6. Get fancy with a sauce
In his book, Eggs, Michel Roux suggests a couple of recipes to serve sauce over your eggs. I love the idea of his mustard hollandaise over fried egg for a special weekend breakfast. How about his baked eggs with parsley beurre blanc for supper one night with a beautiful salad and a glass of bubbly?
7. Crêpes
Spring is a lovely time for the delicate, paper-thin pancake. This egg based batter can be made a day ahead and refrigerated, if you like.
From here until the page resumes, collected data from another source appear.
(** * SplineRegressor (spline_wrapper.py): a shallow embedding

    In the estimator's model, Python floats are [Fin q] for a finite value
    [q : Q] (arithmetic on finite values is exact; rounding, overflow, the
    infinities and the sign of zero are not modelled) and [NaN]; this is
    enough for the keys, the shapes and the errors of the grouping step and
    for [fit] and [predict].  The module [Binary64] embeds the grouping step
    again over IEEE-754 binary64 values, with the rounded arithmetic of
    pandas' mean, for the values it computes.  NumPy 1-D arrays are lists.
    Exceptions are values of [exn]; a method call runs in a small
    state/exception monad over the instance. *)

From Stdlib Require Import String.
From Stdlib Require Import QArith Qreduction List Sorting.Sorted Bool ZArith Lia
  Permutation.
From Stdlib Require Floats.SpecFloat.
Import ListNotations.

(** ** Data model *)

Inductive pyfloat : Type :=
| Fin (q : Q)
| NaN.

(** The reasons for which scipy's [UnivariateSpline] rejects its input
    ([validate_input] and the f2py checks of FITPACK's [fpcurf0]). *)
Inductive spline_reject : Type :=
| DegreeOutOfRange     (* not 1 <= k <= 5 *)
| NegativeSmoothing    (* not s >= 0.0 *)
| TooFewPoints.        (* not m > k *)

(** Exceptions that can reach the caller: [ValueError] with its message
    (the length check of the DataFrame constructor, and [predict] on an
    unfitted instance), and [SplineError], whatever the spline routine
    raises. *)
Inductive exn : Type :=
| ValueError (msg : string)
| SplineError (why : spline_reject).

Inductive result (A : Type) : Type :=
| Ok (a : A)
| Err (e : exn).
Arguments Ok {A} a.
Arguments Err {A} e.

(** IEEE equality [a == b]: NaN equals nothing. *)
Definition py_eqb (a b : pyfloat) : bool :=
  match a, b with
  | Fin p, Fin q => Qeq_bool p q
  | _, _ => false
  end.

Definition is_nan (a : pyfloat) : bool :=
  match a with NaN => true | Fin _ => false end.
At my house we serve them with a squeeze of lemon and a sprinkling of sugar, but you could come up with all sorts of toppings. Strawberries and cream would be lovely. Or you could go savory- goat cheese and greens are a nice combination.
8. Fresh Pasta
Handmade pappardelle is heaven with a crumbly goat cheese and spring asparagus, peas, and mint. If you have flour and eggs you’re only minutes away from supper. Drizzle the pasta with a citrusy extra virgin olive oil.
9. Aioli
Aioli is a mayonnaise made by blending garlic, egg yolks, and extra-virgin olive oil in a mortar and pestle. Serve it with artichokes or as part of a spring crudité platter. I encourage you to try making it just once. You may never eat bottled mayo again.
10. Brioche
I go mad for brioche, a bread enriched with eggs, milk, and butter. Bake it in a loaf pan and brioche is straightforward and uncomplicated to make- lovely for a lazy Sunday morning breakfast. I can easily scarf down a loaf with not even a slathering of butter, but day old Brioche also makes fantastic french toast.
What is your favorite way to enjoy eggs?